1. How is Suleiman related to Vanessa
(a) Biological son
(b) Adopted son
(c) Nephew
(d) Nibling

2. Vanessa's Mother known as ______ died of cancer in what year.
(a) Mrs Baker, 1975
(b) Mrs Elizabeth, 1976
(c) Mrs Baker, 1977
(d) Mrs Elizabeth, 1978

3. Vanessa was eventually married to who?
(a) Professor Peters
(b) Professor Tayo
(c) Professor Edwards
(d) Professor Trevor

4. What is the nature of Christine's death?
(a) Murder, overdose
(b) Suicide, overdose
(c) Accident
(d) Cancer

5. Uncle Kayode later pursued a career in _______
(a) Teaching, London
(b) Businessman, France
(c) Engineering, France
(d) Sailor, London

6. Professor Tayo was given an honorary award in
(a) Music
(b) Civil Law
(c) Science
(d) Literature

7. How many honorees were awarded a doctorate alongside Professor Tayo
(a) 3
(b) 4
(c) 5
(d) 6

8. Tayo's cousin, Tunde is the Pastor of
(a) a great Catholic Cathedral in London
(b) a Nigerian protestant church in London
(c) fastest growing Nigerian Church in London
(d) a Baptist Regional Church in London

9. Kwame had been teaching in the ______ before Tayo's arrival
(a) California University
(b) Oxford University
(c) London University
(d) San Francisco University

10. For how many years has Kwame been teaching in the University before Tayo's arrival.
(a) Six
(b) Seven
(c) Eight
(d) Nine

11. The name of the driver accompanying Tayo to the Airport when he had an accident is
(a) Audu
(b) Ahmed
(c) Abdou
(d) Alfeez

12. Mrs.
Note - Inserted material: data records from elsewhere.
Definition monotonic_ms : TunioM Z := on_host boot_clock.
Definition wall_time : TunioM Z := on_host wall_clock.
Definition unix_time : TunioM Z := let* t := wall_time in mret (t / SECOND).

Definition hex_digit (c : Z) : bool := ((48 <=? c) && (c <=? 57)) || ((97 <=? c) && (c <=? 102)).
Definition hex (value : list Z) (n : Z) : bool :=
  (Z.of_nat (length value) =? n) && forallb hex_digit value.

(** The text of the file, trimmed. *)
Definition boot_id : TunioM (list Z) :=
  let* text := on_host (reading_or t_boot_id "boot identity unavailable") in
  do* ensure ((Z.of_nat (length text) =? 36)
              && forallb (fun c => hex_digit c || ((65 <=? c) && (c <=? 70)) || (c =? 45)) text)
        "invalid boot identity" in
  mret text.

(** ** The queue to the manager *)

(** [tokio::sync::mpsc::channel(8)]. *)
Definition UPDATE_QUEUE : nat := 8.

(** [updates.try_send(..)]: refused by a full queue and by a manager that has returned. *)
Definition send_update (change : PacketPortOwnerChange Authorization) (s : Tunio)
  : option nat * Tunio :=
  if bool_decide (UPDATE_QUEUE <= length (updates s))%nat
     || bool_decide (is_Some (stopped (bridge s)))
  then (None, s)
  else
    let ticket := next_ticket s in
    (Some ticket,
     mkTunio (ctl s) (bridge s) (updates s ++ [mkUpdate change ticket]) (ticket :: waiting s)
       (answers s) (Datatypes.S ticket) (guard s) (original s)).

(** The manager takes the next update; one whose sender no longer waits is discarded. *)
Definition handle_update (s : Tunio) : Tunio :=
  match updates s, stopped (bridge s) with
  | update :: rest, None =>
      let s := set_updates rest s in
      if bool_decide (u_ticket update ∈ waiting s) then
        let '(result, receipt, b) := bridge_update (u_change update) (bridge s) in
        set_answers ((u_ticket update, (result, receipt)) :: answers s) (set_bridge b s)
      else s
  | _, _ => s
  end.

(** The guard's [updates.send(..)] finds room. *)
Definition guard_sends (s : Tunio) : Tunio :=
  match guard s with
  | GuardFiring active binding =>
      match send_update (Revoke (owner_epoch binding)) s with
      | (Some ticket, s) => set_guard (GuardSent ticket active binding) s
      | (None, s) => s
      end
  | _ => s
  end.

Definition actor_event (ev : ActorEvent) (s : Tunio) : Tunio :=
  match ev with
  | ManagerEvent ev => set_bridge (bridge_event ev (bridge s)) s
  | HandleUpdate => handle_update s
  | GuardSends => guard_sends s
  end.

Definition find_answer (ticket : nat) (s : Tunio)
  : option (Result string unit * PacketPortReceipt) :=
  snd <$> find (fun a => Nat.eqb a.1 ticket) (answers s).

Definition close_ticket (ticket : nat) (s : Tunio) : Tunio :=
  set_waiting (filter (fun t => t <> ticket) (waiting s)) s.

(** [wait_receiver] on the acknowledgement and the receipt: they are sent together. *)
Definition wait_answer (ticket : nat) : TunioM (Result string unit * PacketPortReceipt) :=
  let* waited := host patience in
  do* modify (fun s => fold_left (fun s ev => actor_event ev s) waited.1 s) in
  let* s := gets id in
  do* modify (close_ticket ticket) in
  if waited.2 then bail "packet_control_deadline"
  else lift (ok_or (find_answer ticket s) "packet_control_deadline"%string).

Definition manager_outcome (change : PacketPortOwnerChange Authorization)
  : TunioM (Result string unit * PacketPortReceipt) :=
  let* sent := fun s => let '(t, s) := send_update change s in (Ok t, s) in
  match sent with
  | None => bail "PacketPort owner queue unavailable"
  | Some ticket => wait_answer ticket
  end.

Definition manager_change (change : PacketPortOwnerChange Authorization)
  : TunioM PacketPortReceipt :=
  let* outcome := manager_outcome change in
  match outcome.1 with
  | Ok _ => mret outcome.2
  | Err error => bail error
  end.

(** ** What a receipt tells the controller *)

Definition same_transaction (r : option OwnerTransactionReceipt) (tx : OwnerTransaction) : bool :=
  match r with Some r => bool_decide (r_transaction r = tx) | None => false end.

(** The candidate, by what the manager says of its transaction. *)
Definition reconcile_candidate (actual : PacketPortReceipt) (a : AuthorityState)
  : AuthorityState :=
  match owner_candidate a with
  | None => a
  | Some record =>
      let a := with_candidate None a in
      let tx := oa_transaction record in
      if same_transaction (pr_pending actual) tx then
        with_candidate (Some (mkOwnerAuthority (oa_envelope record) tx
          (oa_expected_active_binding record) (oa_requested_prepare_deadline record) true)) a
      else
        match pr_last_transaction actual with
        | Some last =>
            if bool_decide (r_transaction last = tx) then
              let a := if bool_decide (staged a = Some (oa_envelope record))
                       then with_staged None a else a in
              let a := if bool_decide (r_phase last = Committed) then
                         with_active (if bool_decide (pr_binding actual
                                                      = Some (ae_binding (oa_envelope record)))
                                      then Some (oa_envelope record) else None) a
                       else a in
              with_terminal (Some (record, r_phase last)) a
            else a
        | None => a
        end
  end.

(** An active authority whose owner is gone is withdrawn; a terminal record that the manager
    no longer remembers is dropped. *)
Definition reconcile_terminal (actual : PacketPortReceipt) (a : AuthorityState) : AuthorityState :=
  match owner_terminal a with
  | None => a
  | Some (record, _) =>
      let a := if negb (bool_decide (pr_binding actual = Some (ae_binding (oa_envelope record))))
                  && bool_decide (active a = Some (oa_envelope record))
               then with_active None a else a in
      if negb (same_transaction (pr_last_transaction actual) (oa_transaction record))
      then with_terminal None a else a
  end.

Definition reconcile_owner (actual : PacketPortReceipt) (a : AuthorityState) : AuthorityState :=
  let a := reconcile_terminal actual (reconcile_candidate actual (with_receipt actual a)) in
  with_owner_receipts
    (record ← owner_candidate a;
     if oa_prepared record then Some (owner_authority_receipt record Prepared) else None)
    ((fun rp => owner_authority_receipt rp.1 rp.2) <$> owner_terminal a) a.

(** The staged authority has become that of the owner. *)
Definition adopt_staged (actual : PacketPortReceipt) (a : AuthorityState) : AuthorityState :=
  match staged a with
  | Some pending =>
      if (owner_epoch (ae_binding pending) =? pr_owner_epoch actual)
         && (policy_generation (ae_binding pending) =? pr_policy_generation actual)
      then with_active (Some pending) (with_staged None a) else a
  | None => a
  end.

Definition raise_marks (actual : PacketPortReceipt) (a : AuthorityState) : AuthorityState :=
  with_marks (highest_revision a) (Z.max (highest_policy a) (pr_policy_generation actual))
    (Z.max (highest_epoch a) (pr_owner_epoch actual)) a.

Definition reconcile_authority (actual : PacketPortReceipt) (a : AuthorityState)
  : AuthorityState :=
  raise_marks actual (adopt_staged actual (reconcile_owner actual a)).

(** The active authority is that of the owner the manager has. *)
Definition active_of (actual : PacketPortReceipt) (a : AuthorityState)
  : option AuthorityEnvelope :=
  e ← active a;
  if owner_epoch (ae_binding e) =? pr_owner_epoch actual then Some e else None.

Definition reconcile_binding (actual : PacketPortReceipt) (c : Controller) : Controller :=
  match pr_binding actual with
  | Some b => with_binding b c
  | None =>
      match active_of actual (authority c) with
      | Some e => with_binding (ae_binding e) c
      | None => c
      end
  end.

(** The remaining time in milliseconds, added to the boot clock. *)
Definition actual_deadline (deadline : option Z) (t now_mono : Z) : option Z :=
  d ← deadline;
  if d <? t then None
  else
    let v := now_mono + (d - t) / MS in
    if v <=? u64_MAX then Some v else None.

Definition reconcile (actual : PacketPortReceipt) : TunioM unit :=
  do* put (on_authority (reconcile_authority actual)) in
  do* put (reconcile_binding actual) in
  let* t := host t_instant in
  do* put (with_owner_active (bool_decide (is_Some (pr_binding actual))
             && match pr_auth_deadline actual with Some d => t <? d | None => false end)) in
  let* now_mono := monotonic_ms in
  let* t := host t_instant in
  do* put (on_authority (with_deadline (actual_deadline (pr_auth_deadline actual) t now_mono))) in
  let* c := get in
  match active_of actual (authority c) with
  | Some e =>
      do* put (with_deadline_unix (ae_effective_expiry e)) in
      put (on_authority (fun a =>
        with_deadline (Z.min (ae_deadline_mono_ms e) <$> actual_deadline_mono_ms a) a))
  | None => mret tt
  end.
Definition authority_response (request : AuthorityControlRequest) (accepted : bool)
    (c : Controller) : AuthorityControlResponse :=
  let a := authority c in
  let v3 := ar_schema_version request =? 3 in
  let own {T} (o : option T) : option T := if v3 then o else None in
  let matching (o : option AuthorityEnvelope) :=
    e ← own o; if bool_decide (ae_transaction_id e = ar_transaction_id request) then Some e else None in
  mkAuthorityResponse (ar_schema_version request) (process c) (controller c) (epoch c)
    (ar_nonce request) accepted (active a) (staged a) (highest_revision a) (highest_epoch a)
    (highest_policy a) (ae_transaction_id <$> active a) (ae_revision <$> active a) (binding c)
    (auth_deadline_unix c) (owner_active c) (actual_deadline_mono_ms a)
    (own (owner_receipt a (ar_transaction_id request))) (own (actual_owner_binding a))
    (own (Some (owner_highest_revision a))) (own (retained_owner_binding a))
    (v3 && a_old_owner_drained a) (v3 && a_forced_retirement a)
    (matching (precommit_cancelled a)) (matching (isolated_committed a))
    (matching (retired_expired_commit a)).
Lemma probe_manager_wp s0 s (Q : Result string PacketPortReceipt -> Tunio W -> Prop) :
  steady s0 -> bridge_ok (bridge s0) -> micros s0 s ->
  (forall r s', micros s0 s' -> probed s r s' -> Q r s') -> wp probe_manager Q s.
Proof.
  intros H0 Hok Hm HQ. unfold probe_manager. apply wp_mbind.
  apply (manager_change_wp s0); [done..|]. intros r s1 Hm1 Ho Hsaid. destruct r as [receipt|x]; [|by apply HQ].
  specialize (Hsaid _ eq_refl).
  apply wp_mbind. eapply wp_mono; [apply reconcile_wp|].
  intros r1 s2 (w & c' & -> & Hr & Hact).
  assert (Hm2 : micros s0 (set_world w (set_ctl c' s1))) by (by eapply micros_world, reconciled_micros).
  destruct r1 as [[]|x]; [|by apply HQ].
  apply wp_mret, HQ; [done|]. intros ? [= <-]. exists s1, w, c'. pose proof (Ho receipt eq_refl) as Ho'.
  destruct Ho' as (? & [Hc ?] & ?). rewrite Hc in Hr. split_and!; try done. by apply Hact.
Qed.
End Shared.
Elizabeth seemingly had an affair with a slave while in Nigeria named?
(a) Daudu
(b) Danladi
(c) Danjuma
(d) Dende

13. Pick-up-your-stick-and-sandals marriage was a phrase popularly used by the ______ according to Vanessa
(a) Igbo
(b) Yoruba
(c) Hausa
(d) Europeans

14. Salamatou is the biological mother of Suleiman, but she died of
(a) Cancer
(b) Car accident
(c) Brief Illness
(d) Heart attack

15. Vanessa married to Professor Barker on
(a) July 14th 1975
(b) July 15th 1976
(c) July 16th 1977
(d) July 17th 1978

16. Suleiman was ______ years old when he dropped out of the university
(a) 17
(b) 18
(c) 19
(d) 20

17. Vanessa Richardson is an Africa Journalist who writes column for 
(a) Washington Post
(b) New York Times
(c) The Guardian
(d) Daily Times

18. Akin, the carver, had a great uncle, who was a servant to ______ during colonial periods
(a) Colonial officer Jonathan
(b) Mr Nancy Murdoch
(c) Sir Hugh Trevor
(d) Lord Lugard

19. Tayo lied to Vanessa that Christine was his 
(a) Sister
(b) Friend
(c) Cousin
(d) Enemy

20. Kemi (Tayo's daughter) has a boyfriend named ______, who works as a _____
(a) Charlie, photographer
(b) Laurent, chef
(c) Richard, chef
(d) Metuh, photographer.


I am sure with the chapter by chapter summary and what I have provided here, you are good to go but still read the main novel in order to be well grounded. Thanks!